The Wizardry Consulted (Wiz, #4)(3)



“The dragon’s got a new name!” Caitlin announced. “We had to come tell you because you can’t call him LRD any more.”

“Not LRD?” asked Danny, looking down at his son squirming in his lap.

“No! Fuf-fee,” Ian pronounced distinctly, reaching up and hugging the scaly monster’s neck. LRD looked pleased.

“I beg your pardon?” Wiz said.

“He means Fluffy,” Caitlin said with five-year-old superiority.

“Fluffy!” Ian repeated with three-year-old emphasis.

“Okaaay,” Wiz said, “his name’s Fluffy.”

“He’s taking us on a adventure,” Caitlin announced. “We’re going across the river to hunt for mushrooms.”

“All by yourselves?” Danny asked. “What does Shauna say?”

“Oh, Shauna can come too,” Caitlin said. “Fluffy says it’s all right.”

“Where is Shauna anyway?” Wiz put in.

“Here, My Lord,” the nursemaid said, puffing with exertion as she came into the room. She dropped a perfunctory curtsy to Wiz. “Sorry, My Lord, we were down in the orchard and they just took off running. The whole pack of them.” She turned toward her charges and planted her hands on her ample hips. “No manners in the lot of them. Just up and whooping off like a tribe of savages. They ought to be ashamed of themselves, bursting in here like that and disturbing wizards at their work. Why it would have served them right if they’d interrupted a powerful spell and been turned into a parcel of frogs!”

The boy, the girl and the dragon recognized their cue and they all managed to look properly abashed.

“Maybe it would be a good idea to take them over to the woods,” Danny said. “Let them run off some of this energy.”

“Well . . .”

“Please Shauna,” Caitlin wheedled.

“Peese,” Ian chimed in.

“Whuf,” added the dragon.

Shauna considered and then relented. “Well, all right, My Lord. But just to get them out of your hair.” She turned and glared fiercely at the children. “And this time that beast-“ She jerked her head at the dragon. “That beast has to swim the river. Near to upset the boat last time, he did, and the boatmen won’t take him any more.”

“Come on,” Caitlin whooped and dashed for the door. Ian jumped out of Danny’s lap and pounded after her and the dragon followed, nearly knocking Shauna down as he charged past.

“Here now!” she yelled. “Just slow down, the lot of you.” With an apologetic glance over her shoulder, she followed her charges out the door, calling to them to come back.

The racket died down as dragon, children and nursemaid vanished down the corridor.

At that point Wiz’s wife Moira came into the room, a wide-brimmed straw hat thrown back over her shoulders, setting off her freckled, slightly flushed skin and cascade of red hair. She was wearing a peasant blouse, a brightly colored skirt and she had a basket of fresh flowers in her hand. To Wiz she looked like a vision out of a Monet painting.

“Was that LRD?” Moira asked as she came over to kiss her husband hello.

“No, that was Fluffy.”

Moira arched her coppery eyebrows over great green eyes. “Love, even for you that is incomprehensible.”

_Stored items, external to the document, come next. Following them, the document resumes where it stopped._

(* ===== verification/Sections.v ===== *)
(** * Critical sections are atomic

    The other files run a handler as if it were alone.  Here any number of
    threads run programs of read and write sections on shared data, each
    section being small steps, and the threads are interleaved between any two
    steps of the sections and any two operations of the lock of RWLock.  Every
    interleaving ends, with the data and the results of the sections run one at
    a time.  A section may also come to a call that never returns; its thread
    then stays there, and keeps the lock. *)

From S2P Require Export Prelude RWLock.

(** How a section takes the lock: with [readBegin] and [readEnd], or with
    [writeBegin] and [writeEnd]. *)
Inductive access := Reads | Writes.

(** Code in small steps: one step on the state, and what follows it, which may
    depend on the state the step has found; [Halt] is inside of a call that
    never returns. *)
Inductive prog (X : Type) := Done | Halt | Act (f : X -> X) (k : X -> prog X).
Arguments Done {X}.
Arguments Halt {X}.
Arguments Act {X} f k.

(** The state the code leaves, if it returns. *)
Fixpoint run_prog {X} (c : prog X) (x : X) : option X :=
  match c with
  | Done => Some x
  | Halt => None
  | Act f k => run_prog (k x) (f x)
  end.

(** Every step leaves the first part of the state alone. *)
Fixpoint keeps_data {D L} (c : prog (D * L)) : Prop :=
  match c with
  | Done | Halt => True
  | Act f k => forall x, (f x).1 = x.1 /\ keeps_data (k x)
  end.

(** The code returns, whatever it finds. *)
Fixpoint returns {X} (c : prog X) : Prop :=
  match c with
  | Done => True
  | Halt => False
  | Act f k => forall x, returns (k x)
  end.

(** The sections [S] of a program, on shared data [D] and variables [L] of the
    thread that runs them: the steps of each one, what it does as a whole, if it
    returns, and that a read section leaves the data alone. *)
Class Sections (S D L : Type) := {
  kind : S -> access;
  steps_of : S -> prog (D * L);
  perform : S -> D * L -> option (D * L);
  steps_perform s x : run_prog (steps_of s) x = perform s x;
  reads_keep s : kind s = Reads -> keeps_data (steps_of s)
}.

(** A thread: its program point, the steps of its section that are to come, its
    variables, and its sections that have not ended. *)
Record thread (S D L : Type) := Thread {
  point : pc;
  rest : prog (D * L);
  local : L;
  program : list S
}.

Arguments Thread {S D L} _ _ _ _.
Arguments point {S D L} _.
Arguments rest {S D L} _.
Arguments local {S D L} _.
Arguments program {S D L} _.

Record shared_state (S D L : Type) := Shared {
  lock : lock_state;
  shared_data : D;
  pool : list (thread S D L)
}.
Arguments Shared {S D L} _ _ _.
Arguments lock {S D L} _.
Arguments shared_data {S D L} _.
Arguments pool {S D L} _.

(** Sections one at a time: the data, and of each thread its variables and its
    sections to come. *)
Definition serial_state (S D L : Type) : Type := D * list (L * list S).

Section Interleaving.
Context {S D L : Type} `{!Sections S D L}.

Definition entry (k : access) : pc :=
  match k with Reads => RB_lock3 | Writes => WB_lock2 end.

(** The next step of a thread: it calls [readBegin] or [writeBegin] for its next
    section, runs a step of the section, calls the end when no step is left, or
    executes an operation of the lock, which may block.  A thread in a call that
    never returns makes no step. *)
Definition advance (lk : lock_state) (d : D) (t : thread S D L)
  : option (lock_state * D * thread S D L) :=
  match point t with
  | Idle =>
      match program t with
      | [] => None
      | s :: _ => Some (lk, d, Thread (entry (kind s)) (steps_of s) (local t) (program t))
      end
  | Reading | Writing =>
      match rest t with
      | Act f k =>
          let '(d', l') := f (d, local t) in
          Some (lk, d', Thread (point t) (k (d, local t)) l' (program t))
      | Halt => None
      | Done =>
          let p := match point t with Reading => RE_lock1 | _ => WE_unlockw end in
          Some (lk, d, Thread p Done (local t) (tail (program t)))
      end
  | p =>
      match exec p lk with
      | Some (p', lk') => Some (lk', d, Thread p' (rest t) (local t) (program t))
      | None => None
      end
  end.

Definition advance_at (i : nat) (x : shared_state S D L) : option (shared_state S D L) :=
  match pool x !! i with
  | Some t =>
      match advance (lock x) (shared_data x) t with
      | Some (lk, d, t') => Some (Shared lk d (<[i := t']> (pool x)))
      | None => None
      end
  | None => None
  end.

(** An interleaving: the threads that move, in order. *)
Fixpoint interleaving (l : list nat) (x : shared_state S D L) : option (shared_state S D L) :=
  match l with
  | [] => Some x
  | i :: l => match advance_at i x with Some x' => interleaving l x' | None => None end
  end.

Definition begin_at (d : D) (ps : list (L * list S)) : shared_state S D L :=
  Shared lock_init d (map (fun u => Thread Idle Done u.1 u.2) ps).

(** ** Sections one at a time *)

Definition turn (i : nat) (y : serial_state S D L) : option (serial_state S D L) :=
  match y.2 !! i with
  | Some (l, s :: ss) =>
      match perform s (y.1, l) with
      | Some (d, l') => Some (d, <[i := (l', ss)]> y.2)
      | None => None
      end
  | _ => None
  end.

Fixpoint turns (l : list nat) (y : serial_state S D L) : option (serial_state S D L) :=
  match l with
  | [] => Some y
  | i :: l => match turn i y with Some y' => turns l y' | None => None end
  end.

(** Every thread has ended its last section and left the lock. *)
Definition finished (x : shared_state S D L) : Prop :=
  forall t, t ∈ pool x -> point t = Idle /\ program t = [].

(** Some thread is inside of its section for ever. *)
Definition halted (x : shared_state S D L) : Prop :=
  exists t, t ∈ pool x /\ (point t = Reading \/ point t = Writing) /\ rest t = Halt.

(** What a state shows when every thread is outside of its sections. *)
Definition outcome_of (x : shared_state S D L) : serial_state S D L :=
  (shared_data x, map (fun t => (local t, program t)) (pool x)).

(** ** The simulation

    The data of the serial execution are those left by the sections that have
    ended; a section takes effect when its end is called. *)

(** [runs c x c' x']: some steps of [c] from [x] leave [c'] at [x']. *)
Inductive runs (c : prog (D * L)) (x : D * L) : prog (D * L) -> D * L -> Prop :=
| runs_none : runs c x c x
| runs_more f k y : runs c x (Act f k) y -> runs c x (k y) (f y).

(** Where a program point is with respect to a section. *)
Inductive role := Outside | Entering (k : access) | Inside (k : access).

Definition role_of (p : pc) : role :=
  match p with
  | Reading => Inside Reads
  | Writing => Inside Writes
  | _ => if in_readBegin p then Entering Reads
         else if in_writeBegin p then Entering Writes else Outside
  end.

(** A thread with the data [d] against its serial execution with the data [d0]. *)
Definition follows (d d0 : D) (t : thread S D L) (u : L * list S) : Prop :=
  program t = u.2 /\
  match role_of (point t) with
  | Outside => local t = u.1
  | Entering k => exists s ss, u.2 = s :: ss /\ kind s = k /\ rest t = steps_of s /\ local t = u.1
  | Inside k => exists s ss, u.2 = s :: ss /\ kind s = k
      /\ runs (steps_of s) (d0, u.1) (rest t) (d, local t)
  end.

(** The threads as RWLock sees them. *)
Definition lock_view (x : shared_state S D L) : sys := Sys (lock x) (map point (pool x)).

Definition simulates (x : shared_state S D L) (y : serial_state S D L) : Prop :=
  lock_inv 0 (lock_view x)
  /\ Forall2 (follows (shared_data x) y.1) (pool x) y.2
  /\ ((forall t, t ∈ pool x -> point t <> Writing) -> shared_data x = y.1).

Lemma runs_run c x c' x' : runs c x c' x' -> run_prog c x = run_prog c' x'.
Proof. induction 1 as [|f k y _ IH]; [done|]. by rewrite IH. Qed.

Lemma runs_returns c x c' x' : runs c x c' x' -> returns c -> returns c'.
Proof. induction 1 as [|f k y _ IH]; [done|]. intros Hc. by apply (IH Hc). Qed.

Lemma runs_keeps c x c' x' : keeps_data c -> runs c x c' x' -> keeps_data c' /\ x'.1 = x.1.
Proof.
  intros Hc. induction 1 as [|f k y _ [IH E]]; [done|]. cbn in IH. destruct (IH y) as [E' K].
  split; [done|congruence].
Qed.

(** Outside of the sections the data do not matter. *)
Lemma follows_outside d d0 d' d0' t u :
  (forall k, role_of (point t) <> Inside k) -> follows d d0 t u -> follows d' d0' t u.
Proof.
  intros H [E F]. split; [done|]. destruct (role_of (point t)) eqn:R; [done..|]. by destruct (H k).
Qed.

Lemma role_inside p k : role_of p = Inside k -> p = match k with Reads => Reading | Writes => Writing end.
Proof. destruct p; cbn; intros [= <-]; done. Qed.

(** Operations of the lock move a thread through the roles. *)
Lemma exec_role p lk p' lk' :
  exec p lk = Some (p', lk') -> role_of p' = role_of p
  \/ exists k, role_of p = Entering k /\ role_of p' = Inside k.
Proof.
  destruct lk. destruct p; cbn; unfold mutex_lock, mutex_unlock; cbn; intros E;
    repeat case_match; simplify_eq; first [by left | by right; eexists].
Qed.

Lemma exec_outside p lk p' lk' :
  exec p lk = Some (p', lk') -> forall k, role_of p <> Inside k.
Proof. destruct p; cbn; try done. Qed.

(** While a thread writes, the others are outside; while one is inside, nobody
    else writes. *)
Lemma writer_alone x i j t t' k :
  lock_inv 0 (lock_view x) -> pool x !! i = Some t -> pool x !! j = Some t' -> i <> j ->
  point t = Writing -> role_of (point t') <> Inside k.
Proof.
  intros Hinv Hi Hj Hij Hp Hr%role_inside.
  destruct (lock_inv_alone 0 (lock_view x) i j (point t') Hinv) as [H1 H2]; [| |done|].
  - cbn. by rewrite list_lookup_fmap, Hi, <- Hp.
  - cbn. by rewrite list_lookup_fmap, Hj.
  - by destruct k.
Qed.

Lemma no_writer_inside x i t :
  lock_inv 0 (lock_view x) -> pool x !! i = Some t -> point t = Reading ->
  forall t', t' ∈ pool x -> point t' <> Writing.
Proof.
  intros Hinv Hi Hp t' [j Hj]%list_elem_of_lookup Hw.
  destruct (decide (i = j)) as [->|Hn]; [congruence|].
  apply (writer_alone x j i t' t Reads Hinv Hj Hi); [done|done|by rewrite Hp].
Qed.

(** The four kinds of steps. *)
Inductive move (lk : lock_state) (d : D) (t : thread S D L) : lock_state -> D -> thread S D L -> Prop :=
| move_begin s ss :
    point t = Idle -> program t = s :: ss ->
    move lk d t lk d (Thread (entry (kind s)) (steps_of s) (local t) (program t))
| move_lock p lk' :
    point t <> Idle -> exec (point t) lk = Some (p, lk') ->
    move lk d t lk' d (Thread p (rest t) (local t) (program t))
| move_work k f r x :
    role_of (point t) = Inside k -> rest t = Act f r -> f (d, local t) = x ->
    move lk d t lk x.1 (Thread (point t) (r (d, local t)) x.2 (program t))
| move_end k p :
    role_of (point t) = Inside k -> rest t = Done -> calls (point t) p = true ->
    role_of p = Outside ->
    move lk d t lk d (Thread p Done (local t) (tail (program t))).

Lemma advance_move lk d t lk' d' t' :
  advance lk d t = Some (lk', d', t') -> move lk d t lk' d' t'.
Proof.
  unfold advance. destruct (point t) eqn:Ep.
  all: try (destruct (exec _ lk) as [[p lk1]|] eqn:Ex; [|done]; intros [= <- <- <-];
    apply move_lock; [by rewrite Ep|by rewrite Ep]).
  - destruct (program t) as [|s ss] eqn:Er; [done|]. intros [= <- <- <-].
    rewrite <- Er. by eapply move_begin.
  - destruct (rest t) as [| |f r] eqn:Er; [|done|].
    + intros [= <- <- <-]. apply (move_end _ _ _ Reads); by rewrite ?Ep.
    + destruct (f (d, local t)) as [d1 l1] eqn:Ea. intros [= <- <- <-].
      rewrite <- Ep. apply (move_work lk d t Reads f r (d1, l1)); by rewrite ?Ep.
  - destruct (rest t) as [| |f r] eqn:Er; [|done|].
    + intros [= <- <- <-]. apply (move_end _ _ _ Writes); by rewrite ?Ep.
    + destruct (f (d, local t)) as [d1 l1] eqn:Ea. intros [= <- <- <-].
      rewrite <- Ep. apply (move_work lk d t Writes f r (d1, l1)); by rewrite ?Ep.
Qed.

“Wasn’t my idea.” Wiz shrugged. “Caitlin and Ian insist LRD’s name is Fluffy.”

“Where did they get that, I wonder?”

Wiz shrugged again. “Maybe the dragon told them.”

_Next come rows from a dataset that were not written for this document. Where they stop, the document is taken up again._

(* ===== verification/Rio.v ===== *)
(** * Robust I/O (src/rio.c, src/rio.h)

    [rio_t] keeps an application buffer of [ETH_FRAME_LEN + PROXY_HLEN] bytes
    in front of a non-blocking descriptor.  [Wait] and [Lock] are the retry
    loops around [poll] and [fcntl(F_SETLKW)]; [rio_read], [rio_readnb] and
    [rio_write] are translated with their loops, whose recursion follows the
    scripted answers they consume. *)

From S2P Require Export Env.

Definition RIO_BUFSIZE : Z := ETH_FRAME_LEN + PROXY_HLEN.
Definition O_NONBLOCK : Z := 2048.

(** [rio_t] (rio.h, 19-24); [bufp] is the offset of the pointer in [buf]. *)
Record rio_t := Rio {
  fd : Z;
  cnt : Z;
  bufp : Z;
  buf : bytes
}.

Definition zero_rio : rio_t :=
  Rio 0 0 0 (replicate (Z.to_nat RIO_BUFSIZE) Init.Byte.x00).

(** [rio_readinit] (3-22).  [flags=fcntl(rp->fd, F_GETFL, 0)<0] assigns the
    result of the comparison. *)
Definition rio_readinit (f : Z) : M env rio_t :=
  let rp := Rio f 0 0 (replicate (Z.to_nat RIO_BUFSIZE) Init.Byte.x00) in
  let* v := sys_call in
  let flags := Z.b2z (v <? 0) in
  if negb (flags =? 0) then fail (Exit (-1))
  else
    let flags := Z.lor flags O_NONBLOCK in
    let* v := sys_call in
    if v <? 0 then fail (Exit (-1))
    else emit (EvSetFl f flags) ;;; ret rp.

(** The loop of [Wait] and of [Lock]: the call is repeated while [errno] is
    [EINTR], whether or not the last call failed. *)
Fixpoint retry_loop (answers : list sysret) (e : Z)
  : outcome Z * list sysret * Z :=
  match answers with
  | [] => (Starved, [], e)
  | SysOk :: answers =>
      if e =? EINTR then retry_loop answers e else (Ret 0, answers, e)
  | SysErr e' :: answers =>
      if negb (e' =? EINTR) then (Ret (-1), answers, e')
      else retry_loop answers e'
  end.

Moira just sighed and shook her head.

“Normalcy,” Wiz sighed. “It’s wonderful.”

Jerry snorted with laughter.

“What’s so funny?”

“Two kids go tearing out of here chased by a dragon, and you say it’s normal.”

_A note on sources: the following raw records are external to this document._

(* ===== verification/World.v ===== *)
(** * The state of a proxy process (src/proxy.h, 108-120 and 301-312;
    src/proxy.c, 3-17)

    The global variables of the program, the heap of [Peer] structures and the
    operating system, as one record; the membership table of uthash as the
    list of its elements in application order; and the accesses the handlers
    share.  A pointer to a freed or never allocated [Peer] makes an access
    [Undefined]. *)

From S2P Require Export Rio RWLock.

(** [Peer] (proxy.h, 108-120) *)
Record Peer := MkPeer {
  p_timestamp : timespec;
  p_ls : link_state;
  p_rio : rio_t;
  p_tid : Z;
  p_timeout_tid : Z;
  p_timeout_mutex : bool;
  p_probe_ts : timespec;
  p_bandwidth : spec_float;
  p_linkWeight : spec_float
}.

(** A [Peer] filled with zeros by [memset]. *)
Definition zero_peer : Peer :=
  MkPeer (Timespec 0 0) zero_link_state zero_rio 0 0 false (Timespec 0 0)
    (S754_zero false) (S754_zero false).

(** [Config] (proxy.h, 192-198), without its unused [tap] member. *)
Record Config := MkConfig {
  listen_port : Z;
  link_period : Z;
  link_timeout : Z;
  quit_timer : Z
}.

Record world := World {
  io : env;
  locks : lock_state;
  hash_table : list loc;
  peers : gmap loc Peer;
  linkState : link_state;
  timestamp : timespec;
  config : Config;
  rio_tap : rio_t;
  tap_tid : Z;
  next_tid : Z;
  cancelled : list Z;
  self : Z
}.

Definition set_io (x : env) (s : world) : world :=
  World x (locks s) (hash_table s) (peers s) (linkState s) (timestamp s)
    (config s) (rio_tap s) (tap_tid s) (next_tid s) (cancelled s) (self s).
Definition set_locks (x : lock_state) (s : world) : world :=
  World (io s) x (hash_table s) (peers s) (linkState s) (timestamp s)
    (config s) (rio_tap s) (tap_tid s) (next_tid s) (cancelled s) (self s).
Definition set_hash_table (x : list loc) (s : world) : world :=
  World (io s) (locks s) x (peers s) (linkState s) (timestamp s)
    (config s) (rio_tap s) (tap_tid s) (next_tid s) (cancelled s) (self s).
Definition set_peers (x : gmap loc Peer) (s : world) : world :=
  World (io s) (locks s) (hash_table s) x (linkState s) (timestamp s)
    (config s) (rio_tap s) (tap_tid s) (next_tid s) (cancelled s) (self s).
Definition set_linkState (x : link_state) (s : world) : world :=
  World (io s) (locks s) (hash_table s) (peers s) x (timestamp s)
    (config s) (rio_tap s) (tap_tid s) (next_tid s) (cancelled s) (self s).
Definition set_timestamp (x : timespec) (s : world) : world :=
  World (io s) (locks s) (hash_table s) (peers s) (linkState s) x
    (config s) (rio_tap s) (tap_tid s) (next_tid s) (cancelled s) (self s).
Definition set_rio_tap (x : rio_t) (s : world) : world :=
  World (io s) (locks s) (hash_table s) (peers s) (linkState s) (timestamp s)
    (config s) x (tap_tid s) (next_tid s) (cancelled s) (self s).
Definition set_next_tid (x : Z) (s : world) : world :=
  World (io s) (locks s) (hash_table s) (peers s) (linkState s) (timestamp s)
    (config s) (rio_tap s) (tap_tid s) x (cancelled s) (self s).
Definition set_cancelled (x : list Z) (s : world) : world :=
  World (io s) (locks s) (hash_table s) (peers s) (linkState s) (timestamp s)
    (config s) (rio_tap s) (tap_tid s) (next_tid s) x (self s).

(** ** Running the operations of the other components *)

Definition in_io {A} (m : M env A) : M world A := zoom io set_io m.
Definition in_locks {A} (m : M lock_state A) : M world A := zoom locks set_locks m.

Definition readBegin : M world unit := in_locks read_begin.
Definition readEnd : M world unit := in_locks read_end.
Definition writeBegin : M world unit := in_locks write_begin.
Definition writeEnd : M world unit := in_locks write_end.

(** ** Peers *)

(** The structure a [Peer *] points to. *)
Definition peer (p : loc) : M world Peer := fun s => deref (peers s !! p) s.

Definition set_peer (p : loc) (x : Peer) : M world unit :=
  modify (fun s => set_peers (<[p := x]> (peers s)) s).

Definition with_ls (x : link_state) (q : Peer) : Peer :=
  MkPeer (p_timestamp q) x (p_rio q) (p_tid q) (p_timeout_tid q)
    (p_timeout_mutex q) (p_probe_ts q) (p_bandwidth q) (p_linkWeight q).
Definition with_rio (x : rio_t) (q : Peer) : Peer :=
  MkPeer (p_timestamp q) (p_ls q) x (p_tid q) (p_timeout_tid q)
    (p_timeout_mutex q) (p_probe_ts q) (p_bandwidth q) (p_linkWeight q).
Definition with_timestamp (x : timespec) (q : Peer) : Peer :=
  MkPeer x (p_ls q) (p_rio q) (p_tid q) (p_timeout_tid q)
    (p_timeout_mutex q) (p_probe_ts q) (p_bandwidth q) (p_linkWeight q).
Definition with_timeout_mutex (x : bool) (q : Peer) : Peer :=
  MkPeer (p_timestamp q) (p_ls q) (p_rio q) (p_tid q) (p_timeout_tid q)
    x (p_probe_ts q) (p_bandwidth q) (p_linkWeight q).
Definition with_tids (timeout t : Z) (q : Peer) : Peer :=
  MkPeer (p_timestamp q) (p_ls q) (p_rio q) t timeout
    (p_timeout_mutex q) (p_probe_ts q) (p_bandwidth q) (p_linkWeight q).
Definition with_probe_ts (x : timespec) (q : Peer) : Peer :=
  MkPeer (p_timestamp q) (p_ls q) (p_rio q) (p_tid q) (p_timeout_tid q)
    (p_timeout_mutex q) x (p_bandwidth q) (p_linkWeight q).
Definition with_bandwidth (b lw : spec_float) (q : Peer) : Peer :=
  MkPeer (p_timestamp q) (p_ls q) (p_rio q) (p_tid q) (p_timeout_tid q)
    (p_timeout_mutex q) (p_probe_ts q) b lw.

(** [malloc(sizeof(Peer))] and [memset]; [free]. *)
Definition alloc_peer : M world loc := fun s =>
  let p := fresh (dom (peers s)) in
  (Ret p, set_peers (<[p := zero_peer]> (peers s)) s).

Definition free_peer (p : loc) : M world unit :=
  peer p ;;;
  modify (fun s => set_peers (delete p (peers s)) s) ;;;
  in_io (emit (EvFree p)).

(** [pthread_mutex_lock] and [_unlock] on [pp->timeout_mutex]. *)
Definition timeout_lock (p : loc) : M world unit :=
  let* q := peer p in
  if p_timeout_mutex q then fail Blocked
  else set_peer p (with_timeout_mutex true q).
Definition timeout_unlock (p : loc) : M world unit :=
  let* q := peer p in set_peer p (with_timeout_mutex false q).

(** [rio_write(&pp->rio, data, n)] and [rio_readnb(&pp->rio, buf, n)]. *)
Definition peer_write (p : loc) (data : bytes) : M world Z :=
  let* q := peer p in in_io (rio_write (fd (p_rio q)) data).

Definition peer_readnb (p : loc) (n : Z) : M world (Z * bytes) :=
  let* q := peer p in
  fun s =>
    let '(o, (rp, e)) := rio_readnb n (p_rio q, io s) in
    (o, set_peers (<[p := with_rio rp q]> (peers s)) (set_io e s)).

(** [close(pp->rio.fd)] *)
Definition close_peer (p : loc) : M world unit :=
  let* q := peer p in in_io (emit (EvClose (fd (p_rio q)))).

(** ** Threads *)

Definition pthread_cancel (t : Z) : M world unit :=
  in_io (emit (EvCancel t)) ;;;
  modify (fun s => set_cancelled (t :: cancelled s) s).

Definition pthread_testcancel : M world unit := fun s =>
  if bool_decide (self s ∈ cancelled s) then (Cancelled, s) else (Ret tt, s).

Definition pthread_create (f : thread_fn) (p : loc) : M world Z := fun s =>
  let t := next_tid s in
  (Ret t, set_next_tid (t + 1) (set_io (log (EvCreate f p t) (io s)) s)).

(** ** The membership table

    The elements of a uthash table in application order.  [HASH_FIND] compares
    the keys, which are stored inside the elements; [HASH_ADD] appends;
    [HASH_DEL] unlinks an element of the table.  On an element that was never
    added, whose handle is zero, [HASH_DEL] takes the branch for the last
    element, frees the table and empties it. *)

Fixpoint find_key (ps : gmap loc Peer) (t : list loc) (k : mac)
  : option (option loc) :=
  match t with
  | [] => Some None
  | p :: t =>
      match ps !! p with
      | None => None
      | Some q => if decide (tapMAC (p_ls q) = k) then Some (Some p)
                  else find_key ps t k
      end
  end.

Definition hash_find (k : mac) : M world (option loc) := fun s =>
  deref (find_key (peers s) (hash_table s) k) s.

Definition hash_add (p : loc) : M world unit :=
  modify (fun s => set_hash_table (hash_table s ++ [p]) s).

Definition hash_del (p : loc) : M world unit :=
  peer p ;;;
  let* t := gets hash_table in
  if decide (p ∈ t) then
    modify (set_hash_table (filter (fun q => q <> p) t))
  else if decide (t = []) then fail Undefined
  else modify (set_hash_table []).

Definition hash_count : M world Z := gets (fun s => Z.of_nat (length (hash_table s))).

(** A loop over the elements; the successor of an element is fetched before
    the body runs, so the body may remove the element. *)
Fixpoint iter (body : loc -> M world unit) (t : list loc) : M world unit :=
  match t with
  | [] => ret tt
  | p :: t => body p ;;; iter body t
  end.

(** [HASH_ITER(hh, hash_table, pp, tmp)] *)
Definition hash_iter (body : loc -> M world unit) : M world unit :=
  let* t := gets hash_table in iter body t.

“The dragon doesn’t bother me, I just think of it as an overgrown St.

Bernard.”

A discreet cough reminded him of the waiting seneschal.

“I’m sorry Wulfram. Now, you were saying?”

“There is a dragon to see you, My Lord.”

“A dragon?”

“A large dragon,” the seneschal amended with gloomy glee. “He is sitting on the East curtain wall and-ah-urgently desires an audience.”

For a minute no one said anything.

“Oh boy,” Wiz said at last.

“So much for normalcy,” Moira said.

“Just think of it as an executive vice-president from the home office,” Jerry suggested.





Two: Enter the Dragon


First, know who you’re working for.

The Consultants’ Handbook



Their guest was perched precariously on the east curtain wall of the castle. The walkway on top of the wall was wide enough for eight men to pass abreast, but the dragon gripped it with his talons the way a parakeet grips its perch. Its enormous scaled head stretched well above the watchtowers. Wiz couldn’t see its tail, but judging by what he could see the dragon was a monster, two hundred feet long if it was an inch.

Although the courtyard and walls were deserted, the dragon had an audience. Wizards and others crowded the windows and doorways looking out into the East Court. There was another group at the double gate that led into the courtyard.